* [TASK REQUIREMENTS]: Scan the records for the word "identifiers". Report each line where it occurs.

* [INPUT FOR THIS TASK]:
Lemma materials_find_assign_other (mats : list (string * ModelMaterial)) (id other : string)
      (mat : ModelMaterial) :
  other <> id ->
  materials_find (materials_assign mats id mat) other = materials_find mats other.
Proof.
  intro Hneq. apply not_eq_sym in Hneq. apply String.eqb_neq in Hneq.
  induction mats as [|[k v] rest IH]; simpl.
  - rewrite Hneq. reflexivity.
  - destruct (String.eqb k id) eqn:E; simpl.
    + apply String.eqb_eq in E. subst k. rewrite Hneq. reflexivity.
    + destruct (String.eqb k other); [reflexivity | exact IH].
Qed.

Lemma materials_find_erase_same (mats : list (string * ModelMaterial)) (id : string) :
  materials_find (materials_erase mats id) id = None.
Proof.
  unfold materials_erase.
  induction mats as [|[k v] rest IH]; simpl; [reflexivity|].
  destruct (String.eqb k id) eqn:E; simpl; [exact IH | rewrite E; exact IH].
Qed.

Lemma materials_find_erase_other (mats : list (string * ModelMaterial)) (id other : string) :
  other <> id ->
  materials_find (materials_erase mats id) other = materials_find mats other.
Proof.
  intro Hneq. unfold materials_erase.
  induction mats as [|[k v] rest IH]; simpl; [reflexivity|].
  destruct (String.eqb k id) eqn:E; simpl.
  - apply String.eqb_eq in E. subst k.
    apply not_eq_sym in Hneq. apply String.eqb_neq in Hneq. rewrite Hneq. exact IH.
  - destruct (String.eqb k other); [reflexivity | exact IH].
Qed.

Lemma add_material_lookup (m : Model) (id : string) :
  get_material (snd (add_material m id)) id = Some (fst (add_material m id))
  /\ (forall mat, get_material m id = Some mat -> add_material m id = (mat, m))
  /\ (forall other, other <> id ->
                    get_material (snd (add_material m id)) other = get_material m other)
  /\ objects (snd (add_material m id)) = objects m.
Proof.
  unfold add_material. destruct (get_material m id) as [mat|] eqn:E; simpl.
  - split; [exact E|]. split; [intros mat0 H; injection H as <-; reflexivity|].
    split; reflexivity.
  - split; [apply materials_find_assign_same|]. split; [discriminate|].
    split; [|reflexivity].
    intros other Hneq. apply materials_find_assign_other. exact Hneq.
Qed.

Lemma add_material_copy_lookup (m : Model) (id : string) (other : ModelMaterial) :
  get_material (snd (add_material_copy m id other)) id = Some (mkMaterial (attributes other))
  /\ objects (snd (add_material_copy m id other)) = objects m.
Proof.
  unfold add_material_copy, get_material. simpl.
  split; [apply materials_find_assign_same | reflexivity].
Qed.

(** X2.  [add_material(id)] never replaces: an id that has a material keeps
    it and the model is returned as it was; an id without one gets a fresh
    material without attributes.  Either way the id resolves to the returned
    material afterwards, every other id resolves as before, and the objects
    are untouched. *)
Theorem add_material_keeps_or_creates (m : Model) (id : string) :
  get_material (snd (add_material m id)) id = Some (fst (add_material m id))
  /\ (forall mat, get_material m id = Some mat -> add_material m id = (mat, m))
  /\ (get_material m id = None -> fst (add_material m id) = mkMaterial [])
  /\ (forall other, other <> id ->
                    get_material (snd (add_material m id)) other = get_material m other)
  /\ objects (snd (add_material m id)) = objects m.
Proof.
  unfold add_material. destruct (get_material m id) as [mat|] eqn:E; simpl.
  - split; [exact E|]. split; [intros mat0 H; injection H as <-; reflexivity|].
    split; [discriminate|]. split; [reflexivity | reflexivity].
  - split; [apply materials_find_assign_same|]. split; [discriminate|].
    split; [reflexivity|]. split; [|reflexivity].
    intros other Hneq. apply materials_find_assign_other. exact Hneq.
Qed.
Lemma feeder_device_info_identity (h : Host) (feeder : Feeder.t)
    (s : PetKitData) (info : DeviceInfo) :
  eval (feeder_device_info h feeder) s = Ok info ->
  identifiers info = [(DOMAIN h, Feeder.id feeder)]
  /\ manufacturer info = "PetKit".
Proof.
  unfold eval, feeder_device_info, bind, lift, ret.
  destruct (getitem (Feeder.data feeder) "name"); [| discriminate].
  destruct (table_getitem (FEEDERS h) (Feeder.type feeder)); [| discriminate].
  destruct (getitem (Feeder.data feeder) "firmware"); [| discriminate].
  cbn. intro H. injection H as <-. split; reflexivity.
Qed.

Lemma litter_box_device_info_identity (h : Host) (lb : LitterBox.t)
    (s : PetKitData) (info : DeviceInfo) :
  eval (litter_box_device_info h lb) s = Ok info ->
  identifiers info = [(DOMAIN h, LitterBox.id lb)]
  /\ manufacturer info = "PetKit".
Proof.
  unfold eval, litter_box_device_info, bind, lift, ret.
  destruct (getitem (LitterBox.device_detail lb) "name"); [| discriminate].
  destruct (table_getitem (LITTER_BOXES h) (LitterBox.type lb));
    [| discriminate].
  destruct (getitem (LitterBox.device_detail lb) "firmware"); [| discriminate].
  cbn. intro H. injection H as <-. split; reflexivity.
Qed.
(** [send_encrypted_message] refuses, changing nothing, when the client is
    not open or the message is not of type encrypted.  Otherwise it returns
    the digest of the ciphertext addressed to [recipient_key], and the
    processing store has the record under that id: failed when the
    recipient has no server, else submitted with the target, its id queued
    for proof of work. *)
Theorem send_encrypted_message_submits (env : environment) (ciphertext : message.t)
    (from to : string) (recipient_key : Z) (st : client_impl) :
  let addressed := message.mk (message.type ciphertext) recipient_key
                     (message.nonce ciphertext) (message.timestamp ciphertext)
                     (message.data ciphertext) in
  let servers := get_mail_servers_for_recipient env to in
  if _property_is_open st && bool_decide (message.type ciphertext = mail.encrypted)
  then ∃ st' stored,
      client_send_encrypted_message env ciphertext from to recipient_key st
      = (returned (digest env addressed), st')
      ∧ _processing_db st' !! digest env addressed = Some stored
      ∧ mail_record.id stored = digest env addressed
      ∧ mail_record.content stored = addressed
      ∧ mail_record.mail_servers stored = servers
      ∧ _archive st' = _archive st
      ∧ if decide (servers = [])
        then mail_record.status stored = failed
             ∧ mail_record.failure_reason stored
               = "Could not find mail servers for this recipient."
             ∧ _proof_of_work_jobs st' = _proof_of_work_jobs st
        else mail_record.status stored = submitted
             ∧ mail_record.proof_of_work_target stored = BTS_MAIL_PROOF_OF_WORK_TARGET env
             ∧ _proof_of_work_jobs st'
               = (_proof_of_work_jobs st ++ [digest env addressed])%list
  else ∃ e, client_send_encrypted_message env ciphertext from to recipient_key st
            = (thrown e, st).
Proof.
  intros addressed servers.
  unfold client_send_encrypted_message, assert_is_open, is_open. run.
  destruct (_property_is_open st); simpl; [|eauto].
  destruct (bool_decide (message.type ciphertext = mail.encrypted)); simpl; [|eauto].
  fold addressed.
  set (mail_rec := mail_record.mk (digest env addressed) submitted from to recipient_key
                     addressed [] 0 "").
  destruct (process_outgoing_mail_stores env mail_rec st)
    as (st' & -> & Harchive & _ & _ & _ & _ & Hstored). simpl in Hstored.
  fold servers in Hstored.
  destruct (decide (servers = [])) as [Hnone|Hsome]; destruct Hstored as [Hstored Hqueue];
    eexists _, _; (split; [reflexivity|]); rewrite Hstored; split_and!; done.
Qed.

* [WRITTEN RESPONSE]:
  identifiers info = [(DOMAIN h, Feeder.id feeder)]
  identifiers info = [(DOMAIN h, LitterBox.id lb)]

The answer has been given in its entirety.